Pacific Biosciences had a spectacular 2013, becoming the gold standard for microbial genome sequencing and demonstrating a number of promising applications for other genomes. PacBio continues to demonstrate the requirement of coupling of radically new sequencing approaches on important new algorithms; the HGAP assembler and Quiver assembly polisher were critical to their success, as were astonishing gains in read length and throughput. A key challenge for 2014 is to find ways to squeeze more throughput. With 20Kb+ reads starting become regular occurrences, the 50Kb-ish limit for DNA in solution (or else it snaps routine motion) starts to loom. Sample prep will continue to be a big focus for PacBio, especially as for microbes the sample prep cost outweighs the sequencing cost. Also key will be squeezing out better implementations of their flagship algorithms (which are compute horsepower hungry), proven extension of those algorithms to diploid and polyploid genomes, and getting their software suite painlessly installable, even by ham-fisted bloggers. But perhaps their biggest worry is that their hard work of blazing a trail for long, reduced accuracy reads, they've enabled dangerous competition.
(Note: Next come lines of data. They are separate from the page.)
(** One level is deep enough: the version is printed from the top and stays on the screen. *)
Lemma background_spec depth : bg_ok (hal_background font str_at img imgadr img_byte version threadnr freepages cpumode memsz (Datatypes.S depth)).
Proof.
  intros g HS Hx0 Hy0. cbn [hal_background]. apply wp_bind. eapply wp_mono; [by apply picture_spec|]. intros [] g0 Hk. pose proof (kept_Ok _ _ Hk HS) as HS0. pose proof (kept_dev _ _ Hk) as Ed.
  unfold hal_dspversion, set_deffontpx. apply wp_bind. apply wp_bind, wp_gets, wp_bind, wp_modify, wp_ret. set (d := g_dev g0) in *.
  pose proof (fontpx_Ok (BGRA 0xff 0 0) g0 HS0) as HS1. fold d in HS1. set (g1 := with_gdev (set_fontpx (BGRA 0xff 0 0) d) g0) in *. set (X := gh_x (g_dev g1)).
  pose proof (scr_x _ _ HS1) as HX. pose proof (scr_y _ _ HS1) as HY. fold X in HX. change (2 ^ 15) with 32768 in *.
  assert (Hlim : 36 * X <= limit (g_dev g1)). { unfold limit. fold X. assert (36 <= (gh_y (g_dev g1) - 36) / 20) by (apply Z.div_le_lower_bound; lia). nia. }
  assert (Hp0 : pot (g_dev g1) = 0). { unfold pot. change (gh_nxtcharsy (g_dev g1)) with (gh_nxtcharsy d). change (gh_nxtcharsx (g_dev g1)) with (gh_nxtcharsx d). rewrite Ed, Hx0, Hy0. done. }
  destruct (version_spec X ltac:(lia)) as (vs & Rv & Fv & Lv & Cv). destruct (image_words Himg) as (W1 & W2 & W3). destruct version_glyphs as (G1 & G2 & GD).
  destruct (filled_spec str_at font fmt1 threadnr (Z.shiftr (freepages <<u 12) 20) X fmt1_ok G1 GD W1 (shift20_range _ (u64_range _)) ltac:(lia)) as (R1 & F1 & L1 & C1).
  destruct (filled_spec str_at font fmt2 cpumode (Z.shiftr memsz 20) X fmt2_ok G2 GD W2 (shift20_range _ W3) ltac:(lia)) as (R2 & F2 & L2 & C2). rewrite <- fmt1_eq in R1. rewrite <- fmt2_eq in R2.
  pose proof (cost_nonneg X vs ltac:(lia)). pose proof (cost_nonneg X (filled fmt1 threadnr (Z.shiftr (freepages <<u 12) 20)) ltac:(lia)). pose proof (cost_nonneg X (filled fmt2 cpumode (Z.shiftr memsz 20)) ltac:(lia)).
  apply wp_bind. eapply wp_mono; [apply (kprint_spec font str_at _ _ vs); [exact Rv|by apply Forall_nil|done|done|done|right; fold X; lia]|]. intros [] g2 (S2 & D2 & P2). destruct (same_dev_x _ _ D2) as (X2 & Y2 & _). fold X in X2, P2. rewrite Hp0 in P2.
  assert (E2 : limit (g_dev g2) = limit (g_dev g1)) by (unfold limit; by rewrite X2, Y2).
  apply wp_bind. eapply wp_mono; [apply (kprint_spec font str_at _ _ (filled fmt1 threadnr (Z.shiftr (freepages <<u 12) 20))); [exact R1|repeat constructor; (apply W1 || apply shift20_range, u64_range)|done|done|done|right; rewrite E2, X2; lia]|].
  intros [] g3 (S3 & D3 & P3). destruct (same_dev_x _ _ D3) as (X3 & Y3 & _). assert (E3 : limit (g_dev g3) = limit (g_dev g1)) by (unfold limit; by rewrite X3, Y3, X2, Y2). rewrite X2 in P3.
  apply wp_bind. eapply wp_mono; [apply (kprint_spec font str_at _ _ (filled fmt2 cpumode (Z.shiftr memsz 20))); [exact R2|repeat constructor; (apply W2 || by apply shift20_range)|done|done|done|right; rewrite E3, X3, X2; lia]|].
  intros [] g4 (S4 & D4 & _). apply wp_bind, wp_bind, wp_gets, wp_bind, wp_modify, wp_ret, wp_ret. split; [by apply fontpx_Ok|].
  pose proof (same_dev_trans _ _ _ (same_dev_trans _ _ _ D2 D3) D4) as Hd. unfold same_dev in Hd |- *. cbn [g_dev with_gdev]. rewrite <- Ed. fold d.
  change (set_cursor 0 0 (set_fontpx (gh_deffontpx d) (g_dev g4))) with (set_fontpx (gh_deffontpx d) (set_cursor 0 0 (g_dev g4))). rewrite Hd. unfold g1. cbn [g_dev with_gdev]. fold d. by destruct d.
Qed.

(** The device that the set-up makes of the loader's data *)
Definition screen_of (p : ghparm) : dftgraph_t :=
  Dftgraph (gp_mode p) (gp_x p) (gp_y p) (gp_framphyadr p +u KRNL_MAP_VIRTADDRESS_START) (gp_fvrmphyadr p +u KRNL_MAP_VIRTADDRESS_START) (gp_fvrmsz p) (gp_onepixbits p) (gp_onepixbits p / 8) (gp_vbemodenr p)
    (gp_bank p) (gp_curdipbnk p) (gp_nextbnk p) (gp_banksz p) (gp_bfontpadr p +u KRNL_MAP_VIRTADDRESS_START) (gp_bfontsz p) 16 0 0 20 (BGRA 0xff 0xff 0xff) 0 0 OpVbe.
Definition low_adr (a : Z) : Prop := a < KRNL_MAP_PHYADDRESS_END.

Lemma phy_to_vir {S} a (s : S) (Q : Z -> S -> Prop) : low_adr a -> Q (a +u KRNL_MAP_VIRTADDRESS_START) s -> wp (phyadr_to_viradr a) s Q.
Proof. intros Ha HQ. unfold phyadr_to_viradr. unfold low_adr in Ha. by replace (KRNL_MAP_PHYADDRESS_END <=? a) with false by lia. Qed.

Lemma buf_kept pix P g m' : painted (g_dev g) (gh_fvrmphyadr (g_dev g)) pix P (g_mem g) m' -> kept g (with_gmem m' g).
Proof. intros H. exists m'. split; [done|]. intros a Ha. rewrite (H a). by destruct (_ && _). Qed.

Lemma fill_spec pix g : Ok g -> wp (fill_graph pix) g (fun _ g' => kept g g').
Proof.
  intros HS. unfold fill_graph. apply wp_bind, wp_gets. apply wp_bind. eapply (wp_mono _ _ (fun _ g' => kept g g')).
  - apply (wp_for_each_inv (kept g)); [apply kept_refl|]. intros y g1 Hy%elem_of_seqZ Hk1. apply (wp_for_each_inv (kept g)); [done|]. intros x g2 Hx%elem_of_seqZ Hk2. pose proof (kept_dev _ _ Hk2) as E2.
    eapply wp_mono; [apply (pixel_painted gh_fvrmphyadr write_pixcolor); [exact (con_scr _ _ (kept_Ok _ _ Hk2 HS))|rewrite E2; lia|rewrite E2; lia]|]. intros [] g3 (m' & -> & Hm'). eapply kept_trans; [exact Hk2|]. by eapply buf_kept.
  - intros [] g1 Hk1. eapply wp_mono; [apply flush_spec; by eapply kept_Ok|]. intros [] g2 Hk2. by eapply kept_trans.
Qed.

Definition bd_chars : list Z := Eval vm_compute in chars "图形显示初始化成功" ++ [10].
Lemma bd_eq : Forall (fun u => u <> 10 -> has_glyph font u) bd_chars -> renders str_at bdvideo_msg [] (text bd_chars) /\ Forall (in_font font) bd_chars /\ (length (text bd_chars) < 512)%nat.
Proof.
  intros Hg. split; [assert (E : bdvideo_msg = text bd_chars) by (vm_compute; reflexivity); rewrite E; apply render_plain; apply (forallb_Forall_Z (fun c => negb (c =? 37))); [lia|vm_compute; reflexivity]|].
  split; [|apply Nat.ltb_lt; reflexivity]. apply Forall_and. split; [|done]. apply (forallb_Forall_Z (fun u => (0 <? u) && (u <? 0x10000))); [lia|reflexivity].
Qed.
The earliest such potential competition to PacBio is Oxford Nanopore, which had breathless coverage followed by a long silence. Oxford has announced a beta test program like none before, open to the masses instead of a few handpicked genome centers. It's a bold move, but bold can quickly be relabeled reckless should it hit snags -- and like none before means that surprises await. Still, this ensures that their novel technology gets out to those most likely to try something new. Will the MinION work? Personally I'm bullish, both because I'm naive enough to think they wouldn't announce such a program unless they were really ready to go (and after all, I did run a device to do something back in October) but also because I believe that the unusual pricing structure sets a very low floor for performance. In other words, MinION may fit Clayton Christensen's definition of a disruptive technology, potentially underperforming in all current markets but opening up brand new markets that were previously blocked by cost.
2014 should be QIAGEN's coming out year for their sequencing solution. The big Q's been very Quiet about Quantitative performance, releasing very little with regard to throughput or error rates. Perhaps this year they, or some early customers, will Quack a bit. Who might Quake? Ion probably has the most to lose of the existing players, as QIAGEN is aiming straight for the clinical amplicon market that is still up for grabs.
GnuBio is another company aiming for the amplicon market, and like QIAGEN is promising end-to-end automation and user-friendly, results-oriented informatics. But no Gnu has been seen outside carefully controlled environments; when will it be ready to roam the marketplace's plains? That will decide whether 2014 will represent a Happy Gnu Year.
2014 might also bring on other new players, such as GenapSys and Genia. Will it? Time will tell.
All these changes in the sequencing marketplace will have ripples elsewhere, particularly for the trio of companies that have built physical mapping platforms, OpGen, BioNano Genomics and Nabsys. Their challenge is to stay relevant in world where sequencing becomes faster, longer and cheaper. One company offered me a "special" of mapping a microbe for $500; I can sequence an E.coli-class genome on PacBio for $800. Mapping certainly hasn't gathered much brain share in the academic informatics community, perhaps due to a lack of standard data formats. Mapping may still prove to be valuable for really hairy, high-ploidy plant genomes, but without good integration to sequencing methods few will opt to gen-erate maps.
About time to hit "Publish" and start thinking of what I left out of the above!